Route Developer: TS
Starting from the corner of Marsh Hill and Streetly Road.
[1] From outside the former Stockland Hotel, now a Chinese restaurant, walk away from the busy junction along Streetly Road with the Plaza Cinema corner on your right.
(A) The large Tudor style building on the corner is the former Stockland Hotel, one of a breed of M&B pubs built in the 1920s to serve the motorist. When opened it boasted a formal garden and bowling green.
(B) The Plaza opened with 'The Cat and the Canary' in 1928, when all films were silent. Talkies soon arrived and the cinema kept going for 50 years, mostly under the same manager, Frank Riego. Now it's a faded Bingo Hall, but traces of the original decorative whirls can still be seen above the entrance.
(C) The central reservation that divides the carriageways was created in 1926 to carry the tramway.
Continue gently downhill along Streetly Road past typical interwar Council houses on the left crossing Dallas, Blounts and Marlow Roads.
[2] At the bottom of the hill turn left through a fence gap and follow the paved path along a narrow grassy strip, past 1960s houses on the left and allotments on the right, to a tower block. Keep to the right hand side of the tower block (Wyrley House) and emerge onto Bleak Hill Road. Cross the road by the crossing and go through a fence gap with an awkward dip. Follow the gravel path ahead along the left edge of a wide grassy strip to Witton Lakes (D).
(D) The brook which ran through Witton Slade was dammed to create a string of drinking water reservoirs for Birmingham around 1860. They could not keep up with demand and became redundant when the Elan Valley scheme was completed. These two lakes are now a leisure amenity.
Keep left at the first lake and follow the tarmac lakeside path. This is part of the North Birmingham Cycle/Walkway from Sutton Park to the City Centre, via greenways and canals. Continue ahead across the end of a causeway and on to a weir at the far end of the second lake. Here leave the lakeside path and take the tarmac path ahead quite steeply down beside the weir overflow. Follow the path through a grassy strip, with Witton Brook on your right, to the Marsh Hill dual-carriageway, close to the pub (the Hare & Hounds on the left).
[3] Cross Marsh Hill at the pedestrian lights, to your left, and turn right into it. Just before the bus stop turn first left, down the dropped kerb, onto the road surface of Boulton Walk (there is a lack of dropped kerbs ahead). Follow this quiet cul-de-sac ahead past cottage style houses dating from 1926, then first right through a grassy area and across Witton Brook. At the junction ahead opposite number 7 cross George Road, using the raised crossing on the left.
Turn left into George Road and take the first right footpath through trees. Just before some bollards cut left across the grass for a few yards onto a parallel path and follow this beside Witton Brook and over a cross path.
(E) Look left across the end of the lake to see the sculpture of a curled up dove, a peace monument created by Michael Scheuermann in 2004.

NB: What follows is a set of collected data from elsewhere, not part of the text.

(** * VIP Manager: allocation planner and execution engine

    A shallow embedding of [vip_manager.go] (planner: [GetSpareIps],
    [AllocateIps], [ReduceIps]) and of the operations file of package
    [utils] (engine:
    [Execute], [ExecuteParallel], the worker pool), together with the
    properties the design document states about them.

    Conventions.
    - Go's [int] is [Z]; the counts handled here are slice lengths, far
      from the 64-bit bound, so no wrap-around is written out.
    - Go maps are [gmap string _].  A [range] over a map visits every
      entry once in an order the language leaves unspecified; each
      [range] statement therefore reads its order from a schedule
      (see [GoMap]).
    - Calls to the cloud API are the constructors of a small free monad
      ([prog]); the API itself is a parameter ([Cloud]). *)

From stdpp Require Import gmap strings.
From Stdlib Require Import ZArith Lia.

#[local] Set Warnings "-clear-no-such-hyp".

Local Open Scope Z_scope.

(** ** Go map iteration *)

Module GoMap.

(** [shuffle code l] visits [l] in the order described by [code]: the
    next entry visited is the one at position [c mod length] of those not
    yet visited.  When the code runs out the rest is visited as it stands.
    Every order is the shuffle of some code ([shuffle_complete]). *)
Fixpoint shuffle {A} (code : list nat) (l : list A) : list A :=
  match code with
  | [] => l
  | c :: code' =>
      match l with
      | [] => []
      | _ :: _ =>
          let i := (c mod length l)%nat in
          match l !! i with
          | Some x => x :: shuffle code' (delete i l)
          | None => l
          end
      end
  end.

(** The entries of a Go map in the order one [range] statement sees. *)
Definition range {V} (code : list nat) (m : gmap string V) : list (string * V) :=
  shuffle code (map_to_list m).

(** [m[k]]: the value stored, or the zero value. *)
Definition get {V} (zero : V) (m : gmap string V) (k : string) : V :=
  default zero (m !! k).

(** [len(m)]. *)
Definition len {V} (m : gmap string V) : Z := Z.of_nat (size m).

End GoMap.

(** [len(s)] of a slice. *)
Definition len {A} (s : list A) : Z := Z.of_nat (length s).

(** ** Data model ([utils/gcp.go], the operations file of [utils],
    [vip_manager.go]) *)

Module GcpConfig.
Record t := mk {
  Project : string;
  Zone : string;
  GceInstanceGroup : string;
  AliasNetwork : string;
  WaitSeconds : Z }.
End GcpConfig.

Record GceInstance := mkGceInstance {
  Name : string;
  NetworkInterface : string;
  NetworkFingerprint : string;
  AliasNetwork : string;
  AliasIps : list string }.

(** [type Type int] with the constants [Add], [Remove]. *)
Inductive Type_ := Add | Remove.
(** A number between two powers of ten is printed with as many digits as the
    upper one has zeros. *)
Lemma Itoa_length (c : Z) (k : nat) :
  10 ^ Z.of_nat k <= c < 10 ^ Z.of_nat (S k) ->
  String.length (strconv_Itoa c) = S k.
Proof.
  intros [Hlo Hhi].
  assert (Hpos : 0 < c) by (pose proof (Z.pow_pos_nonneg 10 (Z.of_nat k)); lia).
  destruct c as [|p|p]; try lia.
  unfold strconv_Itoa. cbn [Z.to_int NilZero.string_of_int].
  destruct (to_uint_size p) as (u & Hn & Hlo' & Hhi').
  assert (Hs : NilZero.string_of_uint (Pos.to_uint p)
               = NilEmpty.string_of_uint (Pos.to_uint p)).
  { destruct (Pos.to_uint p); try reflexivity. discriminate Hn. }
  rewrite Hs, string_of_uint_length, Hn. f_equal.
  assert (H1 : 10 ^ Z.of_nat u <= Z.pos p < 10 ^ Z.of_nat (S u)).
  { change 10 with (Z.of_N 10). rewrite <- !nat_N_Z, <- !N2Z.inj_pow.
    change (Z.pos p) with (Z.of_N (N.pos p)). lia. }
  destruct (Nat.lt_trichotomy u k) as [Hlt|[->|Hgt]]; [|reflexivity|].
  - assert (10 ^ Z.of_nat (S u) <= 10 ^ Z.of_nat k)
      by (apply Z.pow_le_mono_r; lia). lia.
  - assert (10 ^ Z.of_nat (S k) <= 10 ^ Z.of_nat u)
      by (apply Z.pow_le_mono_r; lia). lia.
Qed.

Lemma int_of_byte_range (b : Byte.byte) : 0 <= int_of_byte b < 256.
Proof. unfold int_of_byte. pose proof (Byte.to_N_bounded b). lia. Qed.

Lemma byte_of_int (x : Z) : 0 <= x < 256 -> exists b, int_of_byte b = x.
Proof.
  intros Hx. destruct (Byte.of_N (Z.to_N x)) as [b|] eqn:Hb.
  - exists b. unfold int_of_byte. apply Byte.to_of_N in Hb. lia.
  - apply Byte.of_N_None_iff in Hb. lia.
Qed.

(** Shifting left and filling the freed bits is multiplying and adding. *)
Lemma shiftl_lor_add (a b k : Z) :
  0 <= k -> 0 <= b < 2 ^ k -> Z.lor (Z.shiftl a k) b = a * 2 ^ k + b.
Proof.
  intros Hk Hb. rewrite <- Z.lxor_lor, <- Z.add_nocarry_lxor, Z.shiftl_mul_pow2;
    try assumption; try reflexivity.
  all: apply Z.bits_inj'; intros n Hn; rewrite Z.land_spec, Z.bits_0.
  all: destruct (Z.lt_ge_cases n k) as [Hlt|Hge];
    [rewrite Z.shiftl_spec_low by assumption; reflexivity|].
  all: destruct (Z.eq_dec b 0) as [->|Hb0];
    [rewrite Z.bits_0; apply andb_false_r|].
  all: rewrite (Z.bits_above_log2 b n), andb_false_r; try reflexivity; try lia.
  all: apply Z.log2_lt_pow2; try lia.
  all: assert (2 ^ k <= 2 ^ n) by (apply Z.pow_le_mono_r; lia); lia.
Qed.

(** The 24-bit number made of three bytes. *)
Lemma three_bytes (b0 b1 b2 : Byte.byte) :
  Z.lor (Z.lor (Z.shiftl (int_of_byte b0) 16) (Z.shiftl (int_of_byte b1) 8))
        (int_of_byte b2)
  = int_of_byte b0 * 65536 + int_of_byte b1 * 256 + int_of_byte b2.
Proof.
  pose proof (int_of_byte_range b0). pose proof (int_of_byte_range b1).
  pose proof (int_of_byte_range b2).
  replace (Z.shiftl (int_of_byte b0) 16)
    with (Z.shiftl (Z.shiftl (int_of_byte b0) 8) 8)
    by (rewrite Z.shiftl_shiftl by lia; reflexivity).
  rewrite <- Z.shiftl_lor.
  rewrite (shiftl_lor_add (int_of_byte b0) (int_of_byte b1) 8) by (simpl; lia).
  rewrite shiftl_lor_add by (simpl; lia).
  change (2 ^ 8) with 256. lia.
Qed.

(** What [generateSecureVerificationCode] makes of three bytes. *)
Lemma code_of_bytes (E : Type) (b0 b1 b2 : Byte.byte) :
  exists n,
    generateSecureVerificationCode (E := E) (inr (b0, b1, b2)) = inr (strconv_Itoa n) /\
    100000 <= n <= 999999.
Proof.
  eexists. split; [reflexivity|]. rewrite three_bytes.
  pose proof (int_of_byte_range b0). pose proof (int_of_byte_range b1).
  pose proof (int_of_byte_range b2).
  set (v := int_of_byte b0 * 65536 + int_of_byte b1 * 256 + int_of_byte b2).
  assert (Hr : 0 <= Z.rem v 900000 < 900000)
    by (apply Z.rem_bound_pos; unfold v; lia).
  lia.
Qed.

Lemma code_six (n : Z) :
  100000 <= n <= 999999 -> String.length (strconv_Itoa n) = 6%nat.
Proof.
  intros Hn. apply (Itoa_length _ 5). change (10 ^ Z.of_nat 5) with 100000.
  change (10 ^ Z.of_nat 6) with 1000000. lia.
Qed.

Lemma code_inv (E : Type) (rand : E + (Byte.byte * Byte.byte * Byte.byte)) (c : string) :
  generateSecureVerificationCode rand = inr c ->
  exists b0 b1 b2 n, rand = inr (b0, b1, b2) /\ c = strconv_Itoa n /\ 100000 <= n <= 999999.
Proof.
  destruct rand as [e|[[b0 b1] b2]]; [discriminate|].
  destruct (code_of_bytes E b0 b1 b2) as (n & Hc & Hn). rewrite Hc.
  intros [= <-]. exists b0, b1, b2, n. auto.
Qed.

Follow the path through Brookvale Park (F) with the boating lake on your left.
(F) This, another of Birmingham's early reservoirs, was taken over by Erdington as the centrepiece for its new Brookvale Park in 1909.
Continue on past the car park on the left and barely visible and wheelchair accessible fishing platform. At the far end of the lake, beside the lodge, turn left between plant boxes onto the wide path that skirts the end of the lake. When the path divides take the right fork past a games court and play area, and beside a hedge (on the left, enclosing a bowling green) to the exit on the Park Road / George Road corner.
(G) The shiny gate posts making the exit topped with bullrushes record local memories. The photographs celebrating the centenary year of Brookvale Park are interesting.
[4] Leave the park, bear left across George Road and turn left into it. At the next junction cross Doidge Road and turn right into it. Follow Doidge Road around a left hand bend and quite steeply uphill to the T-junction. Cross Mere Road, using the ramp to the left, and turn right into it. Turn first left into Queens Road, continue uphill across Redbank Avenue, and regain the left hand pavement at the next ramp. Continue along Queens Road and, after a right hand corner, along Kings Road.
(H) The late Victorian terraces here, with Gothic details, square bays, and varied foliage panels and timber porches, are rather spoilt by replacement windows. There are some pretty gardens. No 27 has geese.
Keep on to the T-junction, turn left into Slade Road and follow it over Hampton Road towards the busy Ring Road junction past shop fronts, some of which date to the late 19th Century,. Cross over Marsh Hill with care, back to your starting point.